From: Theodore Ts'o <tytso@mit.edu>
Subject: Re: 4.7.0-rc7 ext4 error in dx_probe
Date: Mon, 18 Jul 2016 09:38:43 -0400
Message-ID: <20160718133843.GA26664@thunk.org>
References: <20160718105707.GA4253@sig21.net>
Mime-Version: 1.0
Content-Type: text/plain; charset=us-ascii
Cc: linux-ext4@vger.kernel.org, linux-kernel@vger.kernel.org
To: Johannes Stezenbach <js@sig21.net>
Return-path: <linux-kernel-owner@vger.kernel.org>
Content-Disposition: inline
In-Reply-To: <20160718105707.GA4253@sig21.net>
Sender: linux-kernel-owner@vger.kernel.org
List-Id: linux-ext4.vger.kernel.org

On Mon, Jul 18, 2016 at 12:57:07PM +0200, Johannes Stezenbach wrote:
> 
> I'm running 4.7.0-rc7 with ext4 on lvm on dm-crypt on SSD
> and out of the blue on idle machine the following error
> message appeared:
> 
> [373851.683131] EXT4-fs (dm-3): error count since last fsck: 1
> [373851.683151] EXT4-fs (dm-3): initial error at time 1468438194: dx_probe:740: inode 22288562
> [373851.683158] EXT4-fs (dm-3): last error at time 1468438194: dx_probe:740: inode 22288562
> 
> inode 22288562 is a directory with ~800 small files in it,
> but AFAICT nothing was accessing it, no cron job running etc.
> No further error message was logged.  Accessing the directory
> and the files in it also gives no further errors.
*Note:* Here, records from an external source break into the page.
(* ===== verification/AddrSpaceDemo.v ===== *)
(** * A concrete address space

    A process on a machine of 4 MB gets an address space with a code and a
    data region; the operations are evaluated, and the theorems on address
    spaces are applied to the states they reach. *)

From S2P Require Import Prelude CopyInOut KPages AddrSpace AddrSpaceInv AddrSpaceOps AddrSpaceSpec.

(** Just booted: one process, no address space. *)
Definition boot_vm : vm :=
  Vm (Ram 0x30000 0x400000) (fun _ => 0) ∅ tlb_empty (Some 1) {[1 := None; 2 := None]} 0 false.

Lemma boot_procs p a : ({[1 := None; 2 := None]} : gmap Z (option Z)) !! p <> Some (Some a).
Proof. rewrite lookup_insert_Some, lookup_singleton_Some. naive_solver. Qed.

Lemma boot_vm_inv : vm_inv ∅ boot_vm.
Proof.
  split; try done.
  - apply tlb_empty_wf.
  - intros p a Hp. by destruct (boot_procs p a).
  - intros p [= <-]. eauto.
  - intros p q a Hp. by destruct (boot_procs p a).
Qed.

(** The state an operation leaves. *)
Definition after {A} (m : M vm A) (s : vm) : vm := default s (final (m s)).

Lemma after_final {A} (m : M vm A) s : bool_decide (is_Some (final (m s))) = true -> final (m s) = Some (after m s).
Proof. intros [s' E]%bool_decide_eq_true_1. unfold after. by rewrite E. Qed.

Definition vm1 : vm := after (as_create (Some 100)) boot_vm.
Definition vm2 : vm := after (as_define_region 100 0x400000 0x1800) vm1.
Definition vm3 : vm := after (as_define_region 100 0x10000010 0x20) vm2.
Definition vm4 : vm := after (as_prepare_load 100) vm3.
Definition demo_vm : vm := after (proc_setas (Some 100) ;; as_activate) vm4.

Definition demo_as : addrspace := AddrSpace 0x400000 0x30000 2 0x10000000 0x32000 1 0x33000.

Example demo_vm_as : spaces demo_vm !! 100 = Some demo_as /\ vm_ram demo_vm = Ram 0x45000 0x400000.
Proof. by vm_compute. Qed.

Lemma demo_reachable : rtc vm_step (∅, boot_vm) (∅, demo_vm).
Proof.
  apply rtc_l with (∅, vm1); [|apply rtc_l with (∅, vm2); [|apply rtc_l with (∅, vm3); [|apply rtc_l with (∅, vm4); [|apply rtc_once]]]].
  - apply (step_create _ _ (Some 100)); [by intros a [= <-]|]. apply after_final. by vm_compute.
  - eapply (step_define _ _ 100 (AddrSpace 0 0 0 0 0 0 0) 0x400000 0x1800); [by vm_compute | by intros [] | lia | lia | by vm_compute |].
    apply after_final. by vm_compute.
  - eapply (step_define _ _ 100 (AddrSpace 0x400000 0 2 0 0 0 0) 0x10000010 0x20); [by vm_compute | by intros [] | lia | lia | by vm_compute |].
    apply after_final. by vm_compute.
  - apply (step_prepare _ _ 100). apply after_final. by vm_compute.
  - apply (step_exec _ _ 1 100); [by vm_compute | by vm_compute | | eexists; by vm_compute |].
    + intros q. assert (E : procs vm4 = {[1 := None; 2 := None]}) by (by vm_compute). rewrite E. apply boot_procs.
    + unfold demo_vm; apply after_final. by vm_compute.
Qed.

(** The value an operation returns; the states hold all of memory, and are
    not computed. *)
Definition returns {A} (o : outcome vm A) : option A := match o with Ret a _ => Some a | _ => None end.

Lemma returns_Some {A} (o : outcome vm A) a : returns o = Some a -> exists s', o = Ret a s'.
Proof. destruct o; cbn; intros [= <-]. eauto. Qed.


(** A store and three loads on two pages. *)
Definition demo_ops : list uop := [UStore 0x400010 7; ULoad 0x400010; ULoad 0x400011; ULoad 0x7ffffffc].

Lemma tlb_memory_refines_witness :
  exists s', (as_activate ;; user_ops demo_ops) demo_vm = Ret [None; Some 7; Some 0; Some 0] s' /\ user_byte s' 100 0x400010 = Some 7.
Proof.
  destruct (tlb_memory_refines ∅ boot_vm ∅ demo_vm 100 demo_as demo_ops) as (s' & E & Hb & _).
  - apply boot_vm_inv.
  - apply demo_reachable.
  - by vm_compute.
  - by vm_compute.
  - by vm_compute.
  - unfold demo_ops. repeat (apply Forall_cons; split; [split; [cbn [uop_va]; unfold USERSPACETOP; lia | eexists; by vm_compute]|]). by apply Forall_nil.
  - apply Nat.leb_le. by vm_compute.
  - exists s'. split; [rewrite E; by vm_compute|]. rewrite Hb by (unfold USERSPACETOP; lia). by vm_compute.
Defined.

Lemma as_copy_duplicates_witness :
  exists s', as_copy 100 (Some 200) demo_vm = Ret 200 s' /\ user_byte s' 200 0x7fffff00 = user_byte demo_vm 100 0x7fffff00.
Proof.
  destruct (as_copy_duplicates ∅ boot_vm ∅ demo_vm 100 demo_as (Some 200)) as [(n & x & s' & E & Hn & _ & _ & _ & Hb & _)|(s' & E & _)].
  - apply boot_vm_inv.
  - apply demo_reachable.
  - by vm_compute.
  - by vm_compute.
  - by vm_compute.
  - by vm_compute.
  - intros a [= <-]. by vm_compute.
  - injection Hn as <-. exists s'. split; [exact E|]. apply Hb. lia.
  - exfalso. assert (E' : match as_copy 100 (Some 200) demo_vm with Err _ _ => true | _ => false end = false) by (by vm_compute). by rewrite E in E'.
Defined.

(** An executable with a single segment leaves the second region empty, and
    the first access of the process fails an assertion of [vm_fault]. *)
Example one_region_panics :
  let s := after (proc_setas (Some 100) ;; as_activate) (after (as_prepare_load 100) vm2) in
  (returns (as_prepare_load 100 vm2), match user_access false 0x400000 s with Panic => true | _ => false end) = (Some tt, true).
Proof. by vm_compute. Qed.
(* ===== verification/LoadElf.v ===== *)
(** * Loading programs, [kern/syscall/loadelf.c] and [kern/syscall/runprogram.c]

    [load_elf] reads an executable through [VOP_READ] and lays its segments
    out in the current address space.  The state is the virtual memory of
    [AddrSpace] beside the file systems [V].  A transfer into user memory
    goes through the TLB byte by byte, in the order of the addresses: it can
    reach the bytes before the first one [vm_fault] refuses, and those the
    uio covers are the memory the file system's [uiomove] sees.  (A switch to
    another process in the meantime would empty the TLB and let the transfer
    reach more.) *)

From S2P Require Import Prelude CopyInOut Uio Vnode BigLock VfsList VfsPath SfsDisk KPages AddrSpace AddrSpaceInv.
From S2P Require Import AddrSpaceOps AddrSpaceSpec.

Definition ENOEXEC : Z := 13.

(** ** The ELF format, [kern/include/elf.h] *)

Record Elf_Ehdr := Ehdr {
  e_ident : list Z;
  e_type : Z;
  e_machine : Z;
  e_version : Z;
  e_entry : Z;
  e_phoff : Z;
  e_shoff : Z;
  e_flags : Z;
  e_ehsize : Z;
  e_phentsize : Z;
  e_phnum : Z;
  e_shentsize : Z;
  e_shnum : Z;
  e_shstrndx : Z
}.

Record Elf_Phdr := Phdr {
  p_type : Z;
  p_offset : Z;
  p_vaddr : Z;
  p_paddr : Z;
  p_filesz : Z;
  p_memsz : Z;
  p_flags : Z;
  p_align : Z
}.

Definition EHDR_SIZE : Z := 52.
Definition PHDR_SIZE : Z := 32.

(** The structures as they lie in the file and in memory. *)
Definition ehdr_of_bytes (b : list Z) : Elf_Ehdr :=
  Ehdr (slice 0 16 b) (be (slice 16 2 b)) (be (slice 18 2 b)) (be (slice 20 4 b)) (be (slice 24 4 b))
    (be (slice 28 4 b)) (be (slice 32 4 b)) (be (slice 36 4 b)) (be (slice 40 2 b)) (be (slice 42 2 b))
    (be (slice 44 2 b)) (be (slice 46 2 b)) (be (slice 48 2 b)) (be (slice 50 2 b)).

Definition phdr_of_bytes (b : list Z) : Elf_Phdr :=
  Phdr (be (slice 0 4 b)) (be (slice 4 4 b)) (be (slice 8 4 b)) (be (slice 12 4 b)) (be (slice 16 4 b))
    (be (slice 20 4 b)) (be (slice 24 4 b)) (be (slice 28 4 b)).

Definition PT_NULL : Z := 0.
Definition PT_LOAD : Z := 1.
Definition PT_PHDR : Z := 6.
Definition PT_MIPS_REGINFO : Z := 0x70000000.
Definition PF_X : Z := 1.

(** The identification (magic number, 32 bits, big-endian, version 1), the
    version, type and machine [load_elf] accepts. *)
Definition ehdr_accepted (eh : Elf_Ehdr) : bool :=
  bool_decide (take 7 (e_ident eh) = [0x7f; 69; 76; 70; 1; 2; 1]) &&
  (e_version eh =? 1) && (e_type eh =? 2) && (e_machine eh =? 8).

(** ** Transfers into user memory *)

(** The user addresses that can be written one after the other, with the
    physical addresses behind them, and the TLB afterwards. *)
Fixpoint reachable_prefix (vas : list Z) (s : vm) : list (Z * Z) * vm :=
  match vas with
  | [] => ([], s)
  | va :: vas' =>
      match user_access true va s with
      | Ret pa s1 => let '(l, s2) := reachable_prefix vas' s1 in ((va, pa) :: l, s2)
      | _ => ([], s)
      end
  end.

(** Their contents as the user memory of a uio, and back. *)
Definition reach_map (l : list (Z * Z)) (ph : Z -> Z) : gmap Z Z := list_to_map ((fun e => (e.1, ph e.2)) <$> l).

Definition write_back (l : list (Z * Z)) (m : gmap Z Z) (s : vm) : vm :=
  let pm : gmap Z Z := list_to_map ((fun e => (e.2, default 0 (m !! e.1))) <$> l) in
  set_phys (fun p => default (phys s p) (pm !! p)) s.

(** The access that stopped a transfer: it may have failed an assertion of
    [vm_fault]. *)
Definition stopped_by_panic (vas : list Z) (l : list (Z * Z)) (s : vm) : bool :=
  match vas !! length l with
  | Some va => match user_access true va s with Panic => true | _ => false end
  | None => false
  end.

Section load.
Context {V : Type} `{!VnodeOps V}.

Definition on_vm {A} (m : M vm A) : M (vm * V) A := zoom fst (fun s p => (s, p.2)) m.

(** [VOP_READ] into the user block of the uio [mk] makes of a memory. *)
Definition user_read (vn : Z) (vas : list Z) (mk : gmap Z Z -> uio) : M (vm * V) uio := fun p =>
  let '(s, w) := p in
  let '(l, s_all) := reachable_prefix vas s in
  let u := mk (reach_map l (phys s)) in
  match VOP_READ vn (u, w) with
  | Ret _ (u', w') =>
      let s1 := (reachable_prefix (take (Z.to_nat (uio_resid u - uio_resid u')) vas) s).2 in
      Ret u' (write_back l (uio_mem u') s1, w')
  | Err e (u', w') =>
      if (e =? EFAULT) && stopped_by_panic vas l s_all then Panic
      else Err e (write_back l (uio_mem u') s_all, w')
  | Panic => Panic
  | OutOfFuel => OutOfFuel
  end.

(** [VOP_READ] into a kernel object of [len] bytes: its bytes and the residue
    of the uio. *)
Definition kernel_read (vn len offset : Z) : M (vm * V) (list Z * Z) := fun p =>
  let '(s, w) := p in
  match VOP_READ vn (uio_kinit 0 (kmem (replicate (Z.to_nat len) 0)) len offset UIO_READ, w) with
  | Ret _ (u', w') =>
      match load_all (uio_mem u') (block 0 len) with
      | Some bytes => Ret (bytes, uio_resid u') (s, w')
      | None => Panic
      end
  | Err e (u', w') => Err e (s, w')
  | Panic => Panic
  | OutOfFuel => OutOfFuel
  end.

(** ** [loadelf.c] *)

Definition load_segment (as_ : Z) (vn offset vaddr memsize filesize : Z) (is_executable : bool) : M (vm * V) unit :=
  let filesize := if memsize <? filesize then memsize else filesize in
  u <- user_read vn (block vaddr memsize) (fun mem =>
         Uio [Iovec vaddr memsize] offset filesize (if is_executable then UIO_USERISPACE else UIO_USERSPACE)
           UIO_READ (Some as_) mem) ;;
  if negb (uio_resid u =? 0) then throw ENOEXEC else ret tt.

(** The header of segment [i]. *)
Definition read_phdr (vn : Z) (eh : Elf_Ehdr) (i : Z) : M (vm * V) Elf_Phdr :=
  let offset := u32 (e_phoff eh + i * e_phentsize eh) in
  let* (bytes, resid) := kernel_read vn PHDR_SIZE offset in
  if negb (resid =? 0) then throw ENOEXEC else ret (phdr_of_bytes bytes).

(** The [switch] on the type of a segment: skipped, loaded, or refused. *)
Definition for_segment (ph : Elf_Phdr) (load : M (vm * V) unit) : M (vm * V) unit :=
  if p_type ph =? PT_NULL then ret tt
  else if p_type ph =? PT_PHDR then ret tt
  else if p_type ph =? PT_MIPS_REGINFO then ret tt
  else if p_type ph =? PT_LOAD then load
  else throw ENOEXEC.

Definition load_elf (vn : Z) : M (vm * V) Z :=
  as_ <- on_vm proc_getas ;;
  let* (bytes, resid) := kernel_read vn EHDR_SIZE 0 in
  if negb (resid =? 0) then throw ENOEXEC
  else
    let eh := ehdr_of_bytes bytes in
    if negb (ehdr_accepted eh) then throw ENOEXEC
    else
      for_each 0 (Z.to_nat (e_phnum eh)) (fun i =>
        ph <- read_phdr vn eh i ;;
        for_segment ph (a <- oob as_ ;; on_vm (as_define_region a (p_vaddr ph) (p_memsz ph)))) ;;
      a <- oob as_ ;;
      on_vm (as_prepare_load a) ;;
      for_each 0 (Z.to_nat (e_phnum eh)) (fun i =>
        ph <- read_phdr vn eh i ;;
        for_segment ph (load_segment a vn (p_offset ph) (p_vaddr ph) (p_memsz ph) (p_filesz ph)
          (negb (Z.land (p_flags ph) PF_X =? 0)))) ;;
      on_vm (as_complete_load a) ;;
      ret (e_entry eh).

End load.

(** ** [runprogram.c] *)

Section runprogram.
Context {V : Type} `{!VnodeOps V}.

Definition on_mem {A} (m : M vm A) : M (vm * vfs V) A := zoom fst (fun s p => (s, p.2)) m.
Definition on_files {A} (m : M (vfs V) A) : M (vm * vfs V) A := zoom snd (fun w p => (p.1, w)) m.

(** [load_elf] beside the tables of the VFS layer. *)
Definition on_load {A} (m : M (vm * V) A) : M (vm * vfs V) A :=
  zoom (fun p => (p.1, vfs_below p.2)) (fun q p => (q.1, set_below q.2 p.2)) m.

(** [new] is the answer of [kmalloc] in [as_create].  The result is the
    user mode the process enters: its entry point and its stack pointer. *)
Definition runprogram (progname : list Z) (new : option Z) : M (vm * vfs V) (Z * Z) :=
  vn <- on_files (vfs_open progname O_RDONLY 0) ;;
  old <- on_mem proc_getas ;;
  KASSERT (bool_decide (old = None)) ;;
  as_ <- on_mem (as_create new) ;;
  match as_ with
  | None => on_files (vfs_close vn) ;; throw ENOMEM
  | Some a =>
      _ <- on_mem (proc_setas (Some a)) ;;
      on_mem as_activate ;;
      entrypoint <- catch (on_load (load_elf vn)) (fun result => on_files (vfs_close vn) ;; throw result) ;;
      on_files (vfs_close vn) ;;
      stackptr <- on_mem (as_define_stack a) ;;
      ret (entrypoint, stackptr)
  end.

End runprogram.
Yes, thes messages gets printed once a day in case there was a file
system corruption detected earlier.  The problem is people
unfortunately run with their file systems set to errors=continue,
which I sometimes refer to as the "don't worry, be happy" option.  The
problem is sometimes this can cause data loss, and people aren't
checking their logs so it's possible for errors to lurk hidden for a
long time without noticing.  Then they complain, and the people who
are trying to resolve the bug report might not realize that in fact
the file system has been corrupted for ages.

I strongly suggest that people either (a) run automatic log analaysis
software that informs you when a file system corruption was detected,
or (b) run with errors=panic which will at least force a file system
check when the system reboots, or (c) run with errors=remount-ro which
avoids the file system from getting further corrupted.

> Searching back in the log at date -d @1468438194 I found:
> 
> Jul 13 21:29:54 foo kernel: EXT4-fs error (device dm-3): dx_probe:740: inode #22288562: comm git: Directory index failed checksum
> 
> 
> Time to run fsck?  Is it the consequence of a previous crash
> (I had many recently)?

In general, whenever the an EXT4-fs error is registered, you probably
want to run fsck, right away.  The default of errors=continue was more
appropriate back in the day when servers were pets, and many people
would complain if we just unceremoniously forced a reboot when we
noticed a file system corruption, or remounted the file system
read-only, which could lead to some surprising failures at the
application stack level that could be hard to debug.  But in a
Cloud/Kuberneties world of "servers are cattle", forcing a reboot
right away probably is the best thing to do, so the fsck can be forced
right away.

As far as what caused it, I'm not sure.  If you can since look at the
directory without any problems, it's possible that it was caused by a
transient hardware glitch.  That's because when we issue the
"Directory index failed checksum", the directory block is discarded
(to avoid potential further file system corruption).  If you can list
the directory now, that would appear that a subsequent attempt to
reread the directory block was successful.

But, in matters like this, I generally advise a "better safe than
sorry", and run fsck.  If you are using LVM, then you might be able to
create a snapshot and then run fsck -n on the snapshot, to make sure
the file system is OK, without needing to shutdown your server.  An
example of such a script can be found here:

http://git.kernel.org/cgit/fs/ext2/e2fsprogs.git/tree/contrib/e2croncheck

Cheers,

						- Ted